— YOUR OBJECTIVE —
The response must consist of the lines below from the one with "(** [try: m except InfraOperationError: h] *)" through the one with "the job timeline", exactly as they appear and with both ends kept.

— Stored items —

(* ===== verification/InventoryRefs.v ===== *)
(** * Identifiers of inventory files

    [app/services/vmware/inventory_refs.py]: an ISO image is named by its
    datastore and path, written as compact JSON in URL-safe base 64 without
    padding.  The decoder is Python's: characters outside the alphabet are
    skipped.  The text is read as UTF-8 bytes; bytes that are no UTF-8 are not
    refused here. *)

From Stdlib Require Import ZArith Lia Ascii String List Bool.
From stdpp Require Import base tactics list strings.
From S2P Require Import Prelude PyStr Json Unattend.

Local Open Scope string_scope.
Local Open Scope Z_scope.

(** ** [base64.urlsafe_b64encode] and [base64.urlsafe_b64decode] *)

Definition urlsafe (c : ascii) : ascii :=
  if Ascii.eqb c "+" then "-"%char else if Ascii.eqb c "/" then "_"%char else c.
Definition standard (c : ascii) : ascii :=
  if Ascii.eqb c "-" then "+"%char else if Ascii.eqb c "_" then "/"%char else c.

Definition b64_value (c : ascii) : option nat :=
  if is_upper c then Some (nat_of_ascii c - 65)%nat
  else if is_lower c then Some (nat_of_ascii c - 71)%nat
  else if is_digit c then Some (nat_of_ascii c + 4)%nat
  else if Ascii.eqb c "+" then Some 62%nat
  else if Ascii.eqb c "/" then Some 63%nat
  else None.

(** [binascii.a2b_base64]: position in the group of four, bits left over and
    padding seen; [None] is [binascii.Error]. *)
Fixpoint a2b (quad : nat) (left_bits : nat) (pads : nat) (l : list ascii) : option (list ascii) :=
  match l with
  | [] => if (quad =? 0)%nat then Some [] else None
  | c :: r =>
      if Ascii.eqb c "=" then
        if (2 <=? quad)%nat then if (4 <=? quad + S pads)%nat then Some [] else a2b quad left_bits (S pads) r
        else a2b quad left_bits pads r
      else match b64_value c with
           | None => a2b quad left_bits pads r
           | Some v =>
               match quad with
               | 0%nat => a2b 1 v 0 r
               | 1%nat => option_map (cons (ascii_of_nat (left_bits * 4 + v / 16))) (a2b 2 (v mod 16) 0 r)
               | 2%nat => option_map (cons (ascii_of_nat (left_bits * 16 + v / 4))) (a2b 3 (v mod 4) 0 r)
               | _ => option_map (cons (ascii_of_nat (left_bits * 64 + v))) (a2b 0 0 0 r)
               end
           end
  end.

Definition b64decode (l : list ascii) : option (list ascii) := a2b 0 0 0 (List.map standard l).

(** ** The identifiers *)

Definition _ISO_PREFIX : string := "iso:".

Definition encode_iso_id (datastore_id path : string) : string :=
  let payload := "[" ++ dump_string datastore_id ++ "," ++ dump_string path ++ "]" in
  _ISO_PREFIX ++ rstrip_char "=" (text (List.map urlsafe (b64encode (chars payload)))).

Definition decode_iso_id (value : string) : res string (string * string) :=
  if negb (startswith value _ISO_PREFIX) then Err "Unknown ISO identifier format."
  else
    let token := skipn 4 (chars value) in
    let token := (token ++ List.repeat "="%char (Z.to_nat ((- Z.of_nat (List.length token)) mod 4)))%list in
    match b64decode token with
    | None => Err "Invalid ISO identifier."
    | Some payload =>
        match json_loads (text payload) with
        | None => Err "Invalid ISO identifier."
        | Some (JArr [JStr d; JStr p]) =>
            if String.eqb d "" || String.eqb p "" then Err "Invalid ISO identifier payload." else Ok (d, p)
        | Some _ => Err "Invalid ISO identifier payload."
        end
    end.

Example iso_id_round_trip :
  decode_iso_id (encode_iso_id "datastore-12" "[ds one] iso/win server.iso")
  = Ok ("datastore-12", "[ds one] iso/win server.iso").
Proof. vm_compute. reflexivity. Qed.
--
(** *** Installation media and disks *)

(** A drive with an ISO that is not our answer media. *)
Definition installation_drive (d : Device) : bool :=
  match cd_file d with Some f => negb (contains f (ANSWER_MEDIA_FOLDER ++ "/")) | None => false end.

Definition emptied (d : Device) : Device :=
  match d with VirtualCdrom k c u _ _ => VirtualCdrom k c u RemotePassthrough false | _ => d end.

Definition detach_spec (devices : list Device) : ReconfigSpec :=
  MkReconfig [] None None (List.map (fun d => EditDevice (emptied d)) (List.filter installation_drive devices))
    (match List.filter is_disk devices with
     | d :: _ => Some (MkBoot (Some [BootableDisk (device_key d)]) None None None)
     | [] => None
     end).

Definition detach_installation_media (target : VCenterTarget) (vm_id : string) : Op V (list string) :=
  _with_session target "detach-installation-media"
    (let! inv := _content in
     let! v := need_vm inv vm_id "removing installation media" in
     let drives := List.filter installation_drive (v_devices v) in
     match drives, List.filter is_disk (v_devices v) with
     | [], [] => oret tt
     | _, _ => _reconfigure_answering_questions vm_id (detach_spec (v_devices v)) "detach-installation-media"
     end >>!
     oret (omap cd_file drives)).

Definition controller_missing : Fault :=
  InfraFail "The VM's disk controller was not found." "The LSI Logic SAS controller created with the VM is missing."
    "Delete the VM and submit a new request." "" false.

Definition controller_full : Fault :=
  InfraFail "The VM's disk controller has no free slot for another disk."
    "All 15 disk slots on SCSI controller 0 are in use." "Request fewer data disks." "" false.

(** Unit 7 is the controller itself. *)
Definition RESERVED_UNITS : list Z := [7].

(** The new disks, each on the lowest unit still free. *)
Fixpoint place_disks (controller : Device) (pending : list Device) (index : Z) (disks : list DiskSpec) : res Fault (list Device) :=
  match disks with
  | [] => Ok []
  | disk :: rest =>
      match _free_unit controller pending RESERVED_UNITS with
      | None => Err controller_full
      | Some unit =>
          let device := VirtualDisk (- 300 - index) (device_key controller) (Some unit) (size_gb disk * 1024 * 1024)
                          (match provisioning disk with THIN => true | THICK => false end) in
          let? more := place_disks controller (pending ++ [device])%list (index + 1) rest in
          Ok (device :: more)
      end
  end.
...
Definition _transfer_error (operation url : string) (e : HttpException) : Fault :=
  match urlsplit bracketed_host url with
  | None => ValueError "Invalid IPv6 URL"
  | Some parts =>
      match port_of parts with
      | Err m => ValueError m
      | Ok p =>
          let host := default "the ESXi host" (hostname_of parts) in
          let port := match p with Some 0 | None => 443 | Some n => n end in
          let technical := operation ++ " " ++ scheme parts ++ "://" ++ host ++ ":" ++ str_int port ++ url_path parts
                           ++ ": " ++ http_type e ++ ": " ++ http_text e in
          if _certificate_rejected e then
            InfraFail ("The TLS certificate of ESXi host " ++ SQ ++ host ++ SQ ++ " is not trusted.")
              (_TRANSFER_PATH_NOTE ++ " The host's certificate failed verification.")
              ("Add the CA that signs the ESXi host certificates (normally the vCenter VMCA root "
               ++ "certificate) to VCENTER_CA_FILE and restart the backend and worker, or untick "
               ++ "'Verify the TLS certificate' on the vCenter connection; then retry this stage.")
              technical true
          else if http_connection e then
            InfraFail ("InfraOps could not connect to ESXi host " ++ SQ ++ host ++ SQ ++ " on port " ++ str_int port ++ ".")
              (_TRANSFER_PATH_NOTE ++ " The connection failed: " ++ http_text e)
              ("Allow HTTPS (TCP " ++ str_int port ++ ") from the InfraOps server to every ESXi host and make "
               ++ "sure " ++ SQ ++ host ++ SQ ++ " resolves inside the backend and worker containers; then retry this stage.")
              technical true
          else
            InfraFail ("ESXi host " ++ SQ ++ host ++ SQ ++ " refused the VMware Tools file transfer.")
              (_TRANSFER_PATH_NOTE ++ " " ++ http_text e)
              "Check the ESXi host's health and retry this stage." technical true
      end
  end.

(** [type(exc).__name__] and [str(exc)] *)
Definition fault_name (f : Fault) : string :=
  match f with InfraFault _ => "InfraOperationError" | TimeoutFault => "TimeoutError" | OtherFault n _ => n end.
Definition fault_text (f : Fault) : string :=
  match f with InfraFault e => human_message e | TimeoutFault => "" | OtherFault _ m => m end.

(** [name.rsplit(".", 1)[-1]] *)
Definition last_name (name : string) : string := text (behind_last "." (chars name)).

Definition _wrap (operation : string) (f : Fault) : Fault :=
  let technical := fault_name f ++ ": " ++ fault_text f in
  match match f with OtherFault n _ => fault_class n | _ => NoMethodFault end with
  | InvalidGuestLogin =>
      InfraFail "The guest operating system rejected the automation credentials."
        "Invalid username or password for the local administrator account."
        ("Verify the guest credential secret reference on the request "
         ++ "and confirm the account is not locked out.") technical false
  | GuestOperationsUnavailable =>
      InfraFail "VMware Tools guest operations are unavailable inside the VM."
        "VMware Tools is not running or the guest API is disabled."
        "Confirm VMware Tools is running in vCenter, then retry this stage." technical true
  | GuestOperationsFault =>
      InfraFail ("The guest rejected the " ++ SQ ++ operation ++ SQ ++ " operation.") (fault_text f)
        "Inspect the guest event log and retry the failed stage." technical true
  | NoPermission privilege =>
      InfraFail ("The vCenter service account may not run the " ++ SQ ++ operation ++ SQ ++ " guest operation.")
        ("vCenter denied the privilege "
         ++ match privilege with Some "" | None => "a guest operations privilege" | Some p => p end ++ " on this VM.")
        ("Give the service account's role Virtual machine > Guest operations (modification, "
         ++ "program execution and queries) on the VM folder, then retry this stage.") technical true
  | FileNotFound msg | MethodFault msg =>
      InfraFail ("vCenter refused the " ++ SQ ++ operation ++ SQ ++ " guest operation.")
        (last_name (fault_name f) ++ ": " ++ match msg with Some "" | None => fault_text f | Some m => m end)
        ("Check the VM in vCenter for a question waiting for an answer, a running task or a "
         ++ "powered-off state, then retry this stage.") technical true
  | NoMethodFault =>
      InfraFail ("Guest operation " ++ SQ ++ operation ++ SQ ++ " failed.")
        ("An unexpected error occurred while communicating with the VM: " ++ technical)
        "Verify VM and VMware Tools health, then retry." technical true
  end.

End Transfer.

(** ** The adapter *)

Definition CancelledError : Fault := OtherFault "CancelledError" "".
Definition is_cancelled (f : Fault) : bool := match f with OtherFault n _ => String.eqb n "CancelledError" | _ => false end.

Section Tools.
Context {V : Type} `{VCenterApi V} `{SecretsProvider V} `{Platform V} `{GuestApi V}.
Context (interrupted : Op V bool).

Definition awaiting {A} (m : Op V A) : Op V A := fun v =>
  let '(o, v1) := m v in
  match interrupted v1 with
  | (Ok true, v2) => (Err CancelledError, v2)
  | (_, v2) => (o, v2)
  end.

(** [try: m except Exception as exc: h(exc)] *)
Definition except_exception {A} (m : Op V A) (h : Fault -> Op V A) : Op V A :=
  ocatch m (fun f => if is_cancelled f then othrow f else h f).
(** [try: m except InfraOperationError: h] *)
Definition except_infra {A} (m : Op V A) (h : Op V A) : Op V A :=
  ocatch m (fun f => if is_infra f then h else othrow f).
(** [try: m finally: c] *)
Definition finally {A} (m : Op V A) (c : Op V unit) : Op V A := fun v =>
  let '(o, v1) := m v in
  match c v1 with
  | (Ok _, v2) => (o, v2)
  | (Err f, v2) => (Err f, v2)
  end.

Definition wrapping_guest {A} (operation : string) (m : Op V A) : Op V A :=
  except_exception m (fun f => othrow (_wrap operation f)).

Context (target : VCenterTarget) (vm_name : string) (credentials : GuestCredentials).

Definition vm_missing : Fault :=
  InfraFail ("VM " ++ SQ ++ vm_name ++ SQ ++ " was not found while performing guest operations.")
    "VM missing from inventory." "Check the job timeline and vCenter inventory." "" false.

— SOLUTION —
(** [try: m except InfraOperationError: h] *)
Definition except_infra {A} (m : Op V A) (h : Op V A) : Op V A :=
  ocatch m (fun f => if is_infra f then h else othrow f).
(** [try: m finally: c] *)
Definition finally {A} (m : Op V A) (c : Op V unit) : Op V A := fun v =>
  let '(o, v1) := m v in
  match c v1 with
  | (Ok _, v2) => (o, v2)
  | (Err f, v2) => (Err f, v2)
  end.

Definition wrapping_guest {A} (operation : string) (m : Op V A) : Op V A :=
  except_exception m (fun f => othrow (_wrap operation f)).

Context (target : VCenterTarget) (vm_name : string) (credentials : GuestCredentials).

Definition vm_missing : Fault :=
  InfraFail ("VM " ++ SQ ++ vm_name ++ SQ ++ " was not found while performing guest operations.")
    "VM missing from inventory." "Check the job timeline and vCenter inventory." "" false.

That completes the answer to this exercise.